North American Mining wanted his unique perspective on coal and some hot-button questions, and Phillips’ responses offered insight into a volatile, yet resilient, commodity.
What do you feel coal’s future involves?
Phillips: I think the future for coal is still strong but not as strong as it was. International markets are definitely stronger than domestic markets. The met market will always stay strong throughout the world.
How is West Virginia coal a barometer for the country?
Phillips: Due to the technology of the scrubbers on coal-fired power plants, Midwest coal with high seams have the advantage of lower mining costs. West Virginia is at a disadvantage for thermal coal because of the high mining cost.
What trends are your supporters seeing in the market that are positive?
Phillips: Southern West Virginia is seeing a high export demand that is keeping metallurgical coal alive.
What challenges do you think we have overcome, and what ones are still ahead of us?
Phillips: President Trump helped to reel in some of the overreach of government; however, there is still a lot more to overcome. We will face several challenges with President Biden’s administration.
Do you think the country’s longwall count will rise again?
Phillips: I don’t see any in southern West Virginia, but Northern Appalachia and the Midwest could very well see more come in.
How about the country’s share of coal-fired power?

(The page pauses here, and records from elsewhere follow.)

(** *** X11: when [verify] fails *)

(** X11. [verify] hands a user to passport only if the token response
    has ID token claims and the upsert succeeds.  Without claims it
    raises a TypeError while building the record, whatever the storage
    would answer; with claims, an error of the storage is raised as
    it is. *)
Theorem verify_outcome st tokens w :
  match tok_claims tokens with
  | None =>
      forall st', (verify st' tokens w).1 = Throw (TypeError "sub")
  | Some c =>
      (verify st tokens w).1
      = match st (user_record c) with
        | Some e => Throw e
        | None => Ok (VRef (fresh (dom (heap w))), user_record c)
        end
  end.
Proof.
  destruct (tok_claims tokens) as [c|] eqn:Hc.
  - rewrite verify_run. cbv zeta. rewrite Hc.
    by destruct (st (user_record c)).
  - intros st'. rewrite verify_run. cbv zeta. by rewrite Hc.
Qed.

Phillips: I think this past winter showed the need for more coal-fired power plants with Texas being the victim. We are constantly under fire by the far left. Wind and solar energy resources have shown that they are not sustainable and reliable.
They could not survive without federal subsidies. If the subsidies would ever go away, it would help fossil fuel energy.
What can the industry do to help itself?
Phillips: The industry could educate the country on how reliable, sustainable and affordable coal is.
What are you and your Senate colleagues doing to better coal’s future?
Phillips: We are trying to pass legislation that will help decrease the overreach of the federal government and keep regulation more at the state level.
My personal opinion is that the next election is extremely important. It is imperative that the Republicans regain control of Congress. With Democrat control, we could face disaster not only in the coal industry, but throughout the whole country.
The integrity of our election has been stripped away from us, and we cannot let what happened in the 2020 election happen again in 2024.